Start of Provided data

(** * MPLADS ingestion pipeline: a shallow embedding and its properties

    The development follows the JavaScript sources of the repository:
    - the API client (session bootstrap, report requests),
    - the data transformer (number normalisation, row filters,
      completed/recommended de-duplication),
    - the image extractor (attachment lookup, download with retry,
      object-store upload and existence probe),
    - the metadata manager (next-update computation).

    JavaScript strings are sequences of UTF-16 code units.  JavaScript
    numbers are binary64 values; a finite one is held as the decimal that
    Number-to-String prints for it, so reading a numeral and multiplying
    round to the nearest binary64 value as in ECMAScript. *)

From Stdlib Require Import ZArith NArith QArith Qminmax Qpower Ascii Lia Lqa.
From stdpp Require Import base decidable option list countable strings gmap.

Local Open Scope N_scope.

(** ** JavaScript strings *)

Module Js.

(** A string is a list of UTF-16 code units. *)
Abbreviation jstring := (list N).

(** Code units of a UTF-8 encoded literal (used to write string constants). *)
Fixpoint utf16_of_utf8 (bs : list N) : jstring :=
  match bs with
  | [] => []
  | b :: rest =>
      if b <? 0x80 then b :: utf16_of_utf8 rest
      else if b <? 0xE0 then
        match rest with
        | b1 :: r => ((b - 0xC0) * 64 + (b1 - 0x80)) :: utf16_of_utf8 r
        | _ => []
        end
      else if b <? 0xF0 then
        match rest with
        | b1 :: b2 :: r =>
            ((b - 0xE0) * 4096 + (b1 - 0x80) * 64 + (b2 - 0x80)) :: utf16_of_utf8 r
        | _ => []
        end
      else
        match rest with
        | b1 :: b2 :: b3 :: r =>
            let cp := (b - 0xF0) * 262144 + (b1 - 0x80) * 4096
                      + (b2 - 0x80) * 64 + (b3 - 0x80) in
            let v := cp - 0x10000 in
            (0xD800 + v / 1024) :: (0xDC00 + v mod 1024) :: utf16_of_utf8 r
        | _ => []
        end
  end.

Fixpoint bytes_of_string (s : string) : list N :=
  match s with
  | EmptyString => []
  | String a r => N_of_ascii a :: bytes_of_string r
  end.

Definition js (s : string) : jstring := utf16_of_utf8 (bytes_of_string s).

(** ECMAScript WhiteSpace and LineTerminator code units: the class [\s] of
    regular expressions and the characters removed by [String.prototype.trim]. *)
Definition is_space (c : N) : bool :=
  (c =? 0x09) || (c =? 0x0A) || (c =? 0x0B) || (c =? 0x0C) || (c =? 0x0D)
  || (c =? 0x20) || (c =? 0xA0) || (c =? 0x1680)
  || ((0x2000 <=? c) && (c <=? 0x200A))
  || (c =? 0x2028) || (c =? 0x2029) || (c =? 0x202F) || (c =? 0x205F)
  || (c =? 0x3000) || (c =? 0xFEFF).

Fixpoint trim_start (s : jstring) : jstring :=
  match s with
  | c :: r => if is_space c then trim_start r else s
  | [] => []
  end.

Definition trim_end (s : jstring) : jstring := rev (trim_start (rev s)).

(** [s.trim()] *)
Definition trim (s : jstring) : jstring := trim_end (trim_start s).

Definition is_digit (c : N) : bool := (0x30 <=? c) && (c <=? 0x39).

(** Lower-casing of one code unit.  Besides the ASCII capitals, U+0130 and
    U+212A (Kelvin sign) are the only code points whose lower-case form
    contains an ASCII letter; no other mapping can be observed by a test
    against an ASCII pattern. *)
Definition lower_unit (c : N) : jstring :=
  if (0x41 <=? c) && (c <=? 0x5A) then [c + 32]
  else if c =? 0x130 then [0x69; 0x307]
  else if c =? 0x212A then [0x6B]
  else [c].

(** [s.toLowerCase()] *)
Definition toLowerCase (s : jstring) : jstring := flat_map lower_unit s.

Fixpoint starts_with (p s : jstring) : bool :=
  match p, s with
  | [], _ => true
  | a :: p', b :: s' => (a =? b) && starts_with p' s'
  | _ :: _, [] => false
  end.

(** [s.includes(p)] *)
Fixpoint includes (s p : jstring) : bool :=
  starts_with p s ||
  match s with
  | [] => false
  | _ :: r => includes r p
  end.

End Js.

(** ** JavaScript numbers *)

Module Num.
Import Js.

End of Provided data

▸ **Work instruction**:
An exact transcription of all the entries is needed.

▸ **Task response**:
(** * MPLADS ingestion pipeline: a shallow embedding and its properties

    The development follows the JavaScript sources of the repository:
    - the API client (session bootstrap, report requests),
    - the data transformer (number normalisation, row filters,
      completed/recommended de-duplication),
    - the image extractor (attachment lookup, download with retry,
      object-store upload and existence probe),
    - the metadata manager (next-update computation).

    JavaScript strings are sequences of UTF-16 code units.  JavaScript
    numbers are binary64 values; a finite one is held as the decimal that
    Number-to-String prints for it, so reading a numeral and multiplying
    round to the nearest binary64 value as in ECMAScript. *)

From Stdlib Require Import ZArith NArith QArith Qminmax Qpower Ascii Lia Lqa.
From stdpp Require Import base decidable option list countable strings gmap.

Local Open Scope N_scope.

(** ** JavaScript strings *)

Module Js.

(** A string is a list of UTF-16 code units. *)
Abbreviation jstring := (list N).

(** Code units of a UTF-8 encoded literal (used to write string constants). *)
Fixpoint utf16_of_utf8 (bs : list N) : jstring :=
  match bs with
  | [] => []
  | b :: rest =>
      if b <? 0x80 then b :: utf16_of_utf8 rest
      else if b <? 0xE0 then
        match rest with
        | b1 :: r => ((b - 0xC0) * 64 + (b1 - 0x80)) :: utf16_of_utf8 r
        | _ => []
        end
      else if b <? 0xF0 then
        match rest with
        | b1 :: b2 :: r =>
            ((b - 0xE0) * 4096 + (b1 - 0x80) * 64 + (b2 - 0x80)) :: utf16_of_utf8 r
        | _ => []
        end
      else
        match rest with
        | b1 :: b2 :: b3 :: r =>
            let cp := (b - 0xF0) * 262144 + (b1 - 0x80) * 4096
                      + (b2 - 0x80) * 64 + (b3 - 0x80) in
            let v := cp - 0x10000 in
            (0xD800 + v / 1024) :: (0xDC00 + v mod 1024) :: utf16_of_utf8 r
        | _ => []
        end
  end.

Fixpoint bytes_of_string (s : string) : list N :=
  match s with
  | EmptyString => []
  | String a r => N_of_ascii a :: bytes_of_string r
  end.

Definition js (s : string) : jstring := utf16_of_utf8 (bytes_of_string s).

(** ECMAScript WhiteSpace and LineTerminator code units: the class [\s] of
    regular expressions and the characters removed by [String.prototype.trim]. *)
Definition is_space (c : N) : bool :=
  (c =? 0x09) || (c =? 0x0A) || (c =? 0x0B) || (c =? 0x0C) || (c =? 0x0D)
  || (c =? 0x20) || (c =? 0xA0) || (c =? 0x1680)
  || ((0x2000 <=? c) && (c <=? 0x200A))
  || (c =? 0x2028) || (c =? 0x2029) || (c =? 0x202F) || (c =? 0x205F)
  || (c =? 0x3000) || (c =? 0xFEFF).

Fixpoint trim_start (s : jstring) : jstring :=
  match s with
  | c :: r => if is_space c then trim_start r else s
  | [] => []
  end.

Definition trim_end (s : jstring) : jstring := rev (trim_start (rev s)).

(** [s.trim()] *)
Definition trim (s : jstring) : jstring := trim_end (trim_start s).

Definition is_digit (c : N) : bool := (0x30 <=? c) && (c <=? 0x39).

(** Lower-casing of one code unit.  Besides the ASCII capitals, U+0130 and
    U+212A (Kelvin sign) are the only code points whose lower-case form
    contains an ASCII letter; no other mapping can be observed by a test
    against an ASCII pattern. *)
Definition lower_unit (c : N) : jstring :=
  if (0x41 <=? c) && (c <=? 0x5A) then [c + 32]
  else if c =? 0x130 then [0x69; 0x307]
  else if c =? 0x212A then [0x6B]
  else [c].

(** [s.toLowerCase()] *)
Definition toLowerCase (s : jstring) : jstring := flat_map lower_unit s.

Fixpoint starts_with (p s : jstring) : bool :=
  match p, s with
  | [], _ => true
  | a :: p', b :: s' => (a =? b) && starts_with p' s'
  | _ :: _, [] => false
  end.

(** [s.includes(p)] *)
Fixpoint includes (s p : jstring) : bool :=
  starts_with p s ||
  match s with
  | [] => false
  | _ :: r => includes r p
  end.

End Js.

(** ** JavaScript numbers *)

Module Num.
Import Js.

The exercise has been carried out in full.